The sports administrative department of the people's government at or above the county level shall strengthen the publicity of national fitness in the National Fitness Month, organize and carry out national fitness exhibitions, competitions and other activities, and provide free fitness guidance and consulting services.
State organs, enterprises, institutions and other organizations shall, according to the actual situation of their own units, organize and carry out fitness activities in the National Fitness Month. "
The National Fitness Regulations designated August 8th as the National Fitness Month, and the Sports Law designated the week of August 8th as the Sports Publicity Month.
July and August are summers in our province. Climate conditions, tourist season, students' summer vacation and other factors are all conducive to the development of national fitness activities. In addition, the afterheat of sports and fitness brought by the Lake Tournament has not retreated, other events are relatively concentrated, and the sports and fitness atmosphere is profound. Therefore, August is determined as the national fitness month in our province.
Setting August every year as the National Fitness Month in our province is an innovation in the legislative content of this Ordinance, and also a practical innovation in the national fitness work in our province, which is helpful to more actively and extensively carry out national fitness publicity, activities and sports services, extend the time and space of key national fitness services, and enhance the service effect and social effect.
Data expansion
Fitness is a kind of exercise, such as all kinds of unarmed aerobics, rhythmic gymnastics, rhythmic gymnastics, and all kinds of self-resistance movements. Gymnastics and yoga can enhance strength and flexibility, increase endurance, and improve the ability to coordinate and control all parts of the body, thus making the body strong. If you want to relieve stress, exercise at least three times a week.
Swimming, brisk walking, jogging, cycling and all aerobic exercises can exercise the heart. Aerobic exercise has many benefits: it can exercise the heart and lungs, enhance the function of the circulatory system, burn fat, increase vital capacity, lower blood pressure, and even prevent diabetes and reduce the occurrence of heart disease.

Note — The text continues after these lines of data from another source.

(** X2: [validateArgs] accepts the arguments exactly when every declared
    parameter name is [in] them: the name of an own property, whatever
    its value ([undefined] included), or a name that every object
    inherits from [Object.prototype], such as 'toString'.  Otherwise it
    reports the first declared name that is neither. *)
Theorem validateArgs_reports_first_missing (names : list string) (args : JsObject) :
  (validateArgs names args = Ok tt <->
   forall k, In k names -> In k (map fst args) \/ In k objectPrototypeNames) /\
  (forall msg, validateArgs names args = Throw msg ->
     exists before k after,
       names = before ++ k :: after /\
       (forall k', In k' before ->
                   In k' (map fst args) \/ In k' objectPrototypeNames) /\
       ~ In k (map fst args) /\
       ~ In k objectPrototypeNames /\
       msg = "Missing required parameter: " +:+ k).
Proof.
  induction names as [|n rest [IH1 IH2]]; cbn [validateArgs].
  - split; [split; [intros _ k [] | reflexivity] | discriminate].
  - destruct (js_in n args) eqn:Hn.
    + apply js_in_spec in Hn. split.
      * rewrite IH1. split.
        -- intros H k [<-|Hk]; [exact Hn | apply H, Hk].
        -- intros H k Hk. apply H. right. exact Hk.
      * intros msg Hmsg.
        destruct (IH2 msg Hmsg) as (before & k & after & -> & Hb & Hk & Hk' & ->).
        exists (n :: before), k, after.
        repeat split; try assumption.
        intros k' [<-|Hin]; [exact Hn | apply Hb, Hin].
    + apply js_in_false in Hn. destruct Hn as [Hown Hproto]. split.
      * split; [discriminate|]. intros H.
        destruct (H n (or_introl eq_refl)); contradiction.
      * intros msg Hmsg. inversion Hmsg.
        exists [], n, rest. repeat split; [intros k' [] | exact Hown | exact Hproto].
Qed.

(** A tool that declares a parameter called 'toString' never misses
    it. *)
Example inherited_name_is_accepted :
  validateArgs ["toString"] [("b", JNum 1)] = Ok tt.
Proof. reflexivity. Qed.

End ValidateArgsFacts.

(** ** The command tool *)
Module ExecToolFacts.
Import ExecTool StringFacts.
#[local] Arguments String.append : simpl nomatch.

Lemma includes_empty (pattern : string) :
  includes "" pattern = String.prefix pattern "".
Proof. simpl. apply orb_false_r. Qed.

Lemma includes_cons (c : ascii) (s pattern : string) :
  includes (String c s) pattern
  = String.prefix pattern (String c s) || includes s pattern.
Proof. reflexivity. Qed.

(** [includes] is the substring relation. *)
Lemma includes_spec (s pattern : string) :
  includes s pattern = true <-> exists pre post, s = pre +:+ pattern +:+ post.
Proof.
  induction s as [|c s IH].
  - rewrite includes_empty, prefix_spec. split.
    + intros [post H]. exists "", post. exact H.
    + intros (pre & post & H). destruct pre; [exists post; exact H|discriminate].
  - rewrite includes_cons, orb_true_iff, prefix_spec, IH. split.
    + intros [[post H]|(pre & post & H)].
      * exists "", post. exact H.
      * exists (String c pre), post. simpl. rewrite H. reflexivity.
    + intros (pre & post & H). destruct pre as [|c' pre].
      * left. exists post. exact H.
      * right. simpl in H. inversion H. exists pre, post. reflexivity.
Qed.

Lemma firstBlocked_Some (command : string) (blocked : list string) (p : string) :
  firstBlocked command blocked = Some p ->
  In p blocked /\ includes command p = true.
Proof.
  induction blocked as [|q rest IH]; simpl; [discriminate|].
  destruct (includes command q) eqn:Hq.
  - intros H. inversion H; subst. split; [left; reflexivity | exact Hq].
  - intros H. destruct (IH H). split; [right|]; assumption.
Qed.

Lemma firstBlocked_None (command : string) (blocked : list string) :
  firstBlocked command blocked = None <->
  forall p, In p blocked -> includes command p = false.
Proof.
  induction blocked as [|q rest IH]; simpl.
  - split; [intros _ p []|reflexivity].
  - destruct (includes command q) eqn:Hq.
    + split; [discriminate|]. intros H. rewrite (H q) in Hq by (left; reflexivity).
      discriminate.
    + rewrite IH. split.
      * intros H p [<-|Hp]; [exact Hq | apply H, Hp].
      * intros H p Hp. apply H. right. exact Hp.
Qed.

(** The blocked patterns of a configuration (none when the list is
    absent) and whether an allow-list is in force. *)
Definition blockedOf (config : ExecToolConfig) : list string :=
  default [] (blockedCommands config).

Definition allowedOf (config : ExecToolConfig) : list string :=
  default [] (allowedCommands config).

(** X1: [validateCommand] accepts a command exactly when no blocked
    pattern occurs in it and, if an allow-list with at least one pattern
    is configured, some allowed pattern occurs in it. *)
Theorem validateCommand_accepts_iff (config : ExecToolConfig) (command : string) :
  validateCommand config command = Ok tt <->
  (forall p, In p (blockedOf config) ->
             ~ exists pre post, command = pre +:+ p +:+ post) /\
  (allowedOf config = [] \/
   exists p pre post, In p (allowedOf config) /\ command = pre +:+ p +:+ post).
Proof.
  unfold validateCommand, blockedOf, allowedOf.
  set (fb := match blockedCommands config with
             | Some blocked => firstBlocked command blocked
             | None => None
             end).
  assert (fb = None <->
          forall p, In p (default [] (blockedCommands config)) ->
                    ~ exists pre post, command = pre +:+ p +:+ post) as HB.
  { subst fb. destruct (blockedCommands config) as [bl|].
    - change (default [] (Some bl)) with bl.
      rewrite firstBlocked_None. split; intros H p Hp; specialize (H p Hp).
      + rewrite <- includes_spec, H. discriminate.
      + rewrite <- includes_spec in H. destruct (includes command p); [|reflexivity].
        exfalso. apply H. reflexivity.
    - split; [intros _ p []|reflexivity]. }
  assert (forall al, existsb (fun pattern => includes command pattern) al = true <->
            exists p pre post, In p al /\ command = pre +:+ p +:+ post) as HA.
  { intros al. rewrite existsb_exists. split.
    - intros (p & Hp & Hi). apply includes_spec in Hi.
      destruct Hi as (pre & post & E). exists p, pre, post. auto.
    - intros (p & pre & post & Hp & E). exists p. split; [exact Hp|].
      apply includes_spec. eauto. }
  destruct fb as [q|].
  - split; [discriminate|]. intros [H _]. pose proof (proj2 HB H). discriminate.
  - pose proof (proj1 HB eq_refl) as Hnone.
    destruct (allowedCommands config) as [[|p ps]|].
    + split; [intros _; split; [exact Hnone | left; reflexivity] | reflexivity].
    + change (default [] (Some (p :: ps))) with (p :: ps).
      destruct (existsb (fun pattern => includes command pattern) (p :: ps)) eqn:He.
      * split; [|reflexivity]. intros _. split; [exact Hnone|]. right.
        apply (proj1 (HA _)). exact He.
      * split; [discriminate|]. intros [_ [H|H]]; [discriminate|].
        pose proof (proj2 (HA _) H). congruence.
    + split; [intros _; split; [exact Hnone | left; reflexivity] | reflexivity].
Qed.

(** X3: a command in which a blocked pattern occurs is never handed to
    the operating system: [execute] throws 'Blocked command pattern'
    without issuing an [exec], whether or not the allow-list matches. *)
Theorem blocked_command_is_not_executed (config : ExecToolConfig)
    (cwd : string) (os : ExecCall -> ExecOutcome) (callId : string)
    (args : JsObject) (command p pre post : string) :
  validateArgs parameterNames args = Ok tt ->
  js_get "command" args = JStr command ->
  In p (blockedOf config) ->
  command = pre +:+ p +:+ post ->
  exists q,
    In q (blockedOf config) /\
    execute config cwd os callId args
      = Some ([], Throw ("Blocked command pattern: " +:+ q)).
Proof.
  intros Hv Hc Hp Hcmd. unfold execute, executeCommand. rewrite Hv, Hc.
  unfold validateCommand, blockedOf in *.
  destruct (blockedCommands config) as [bl|]; [|destruct Hp].
  change (default [] (Some bl)) with bl in *.
  destruct (firstBlocked command bl) as [q|] eqn:Hq.
  - exists q. split; [apply (firstBlocked_Some _ _ _ Hq) | reflexivity].
  - exfalso. rewrite firstBlocked_None in Hq.
    specialize (Hq p Hp).
    assert (includes command p = true) as Hi by (apply includes_spec; eauto).
    congruence.
Qed.

Definition defaultConfig : ExecToolConfig := new (mkConfig None None None None None).

Definition lsArgs (command : string) : JsObject :=
  [("command", JStr command); ("timeout", JNum 0); ("cwd", JUndefined)].

Definition quietOs : ExecCall -> ExecOutcome := fun _ => Exited "" "".

Lemma blocked_command_is_not_executed_witness :
  exists q,
    In q (blockedOf defaultConfig) /\
    execute defaultConfig "/home/agent" quietOs "call_1"
            (lsArgs "sudo rm -rf / --no-preserve-root")
      = Some ([], Throw ("Blocked command pattern: " +:+ q)).
Proof.
  apply (blocked_command_is_not_executed defaultConfig "/home/agent" quietOs
           "call_1" (lsArgs "sudo rm -rf / --no-preserve-root")
           "sudo rm -rf / --no-preserve-root" "rm -rf" "sudo " " / --no-preserve-root").
  - reflexivity.
  - reflexivity.
  - vm_compute. left. reflexivity.
  - reflexivity.
Defined.

Definition isExited (o : ExecOutcome) : bool :=
  match o with
  | Exited _ _ => true
  | Failed _ => false
  end.

Definition fieldsOf (v : JsValue) : JsObject :=
  match v with
  | JObj fields => fields
  | _ => []
  end.

(** X4: [execute] throws only while validating (a missing parameter, a
    blocked pattern, a command outside the allow-list), and then no
    [exec] has been issued.  A command that was started and failed is not
    thrown: the call returns an object whose [success] is false.  A
    return always follows exactly one [exec], of the command as given. *)
Theorem execute_throws_only_on_validation (config : ExecToolConfig)
    (cwd : string) (os : ExecCall -> ExecOutcome) (callId : string)
    (args : JsObject) (calls : list ExecCall) (r : Result JsValue) :
  execute config cwd os callId args = Some (calls, r) ->
  match r with
  | Throw msg =>
      calls = [] /\
      ((exists k, In k parameterNames /\ js_in k args = false /\
                  msg = "Missing required parameter: " +:+ k) \/
       (exists q, In q (blockedOf config) /\
                  msg = "Blocked command pattern: " +:+ q) \/
       msg = "Command not in allowlist")
  | Ok v =>
      exists command call,
        js_get "command" args = JStr command /\
        validateCommand config command = Ok tt /\
        calls = [call] /\
        ec_command call = command /\
        js_get "success" (fieldsOf v) = JBool (isExited (os call)) /\
        js_get "command" (fieldsOf v) = JStr command
  end.
Proof.
  unfold execute.
  destruct (validateArgs parameterNames args) as [[]|msg] eqn:Hv.
  - destruct (js_get "command" args) as [| | | |command| |] eqn:Hc; try discriminate.
    unfold executeCommand.
    destruct (validateCommand config command) as [[]|msg] eqn:Hvc.
    + match goal with |- context [os ?c] => set (call := c) end.
      destruct (os call) eqn:Hos; intros H; inversion H; subst;
        exists command, call; rewrite Hos; repeat split; try reflexivity; assumption.
    + intros H. inversion H; subst. split; [reflexivity|]. right.
      unfold validateCommand, blockedOf in *.
      destruct (blockedCommands config) as [bl|].
      * destruct (firstBlocked command bl) as [q|] eqn:Hq.
        -- left. inversion Hvc. exists q.
           split; [apply (firstBlocked_Some _ _ _ Hq) | reflexivity].
        -- right. destruct (allowedCommands config) as [[|p ps]|]; try discriminate.
           destruct (existsb _ _); [discriminate|]. inversion Hvc. reflexivity.
      * right. destruct (allowedCommands config) as [[|p ps]|]; try discriminate.
        destruct (existsb _ _); [discriminate|]. inversion Hvc. reflexivity.
  - intros H. inversion H; subst. split; [reflexivity|]. left.
    apply ValidateArgsFacts.validateArgs_Throw_In. exact Hv.
Qed.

The American College of Sports Medicine suggests that if you want to know whether the intensity of aerobic exercise is appropriate, you can test your heart rate to reach 60% to 90% of the highest heart rate after exercise. If you want to lose weight through aerobic exercise, you can choose low to moderate exercise intensity and extend exercise time. This method consumes more calories.
Exercise frequency is 3 ~ 5 times a week, 20 ~ 60 minutes each time. If you want to exercise your muscles, you can do weight lifting, gymnastics and other exercises that repeatedly stretch and flex your muscles. Muscle exercise can burn calories, enhance bone density, reduce the chance of injury, especially joint injury, and prevent osteoporosis.
Before you lift weights, measure them. If you can lift eight times in a row, practice from this weight. When you can lift this weight 12 times in a row, try to increase the weight by 5%.
Pay attention to lifting 8 ~ 12 times in a row during each exercise, so that the muscles can reach 70% ~ 80% of the maximum endurance, and the exercise effect is good. 2 ~ 3 times a week, but avoid exercising the same group of muscles for two consecutive days, and give the muscles sufficient recovery time.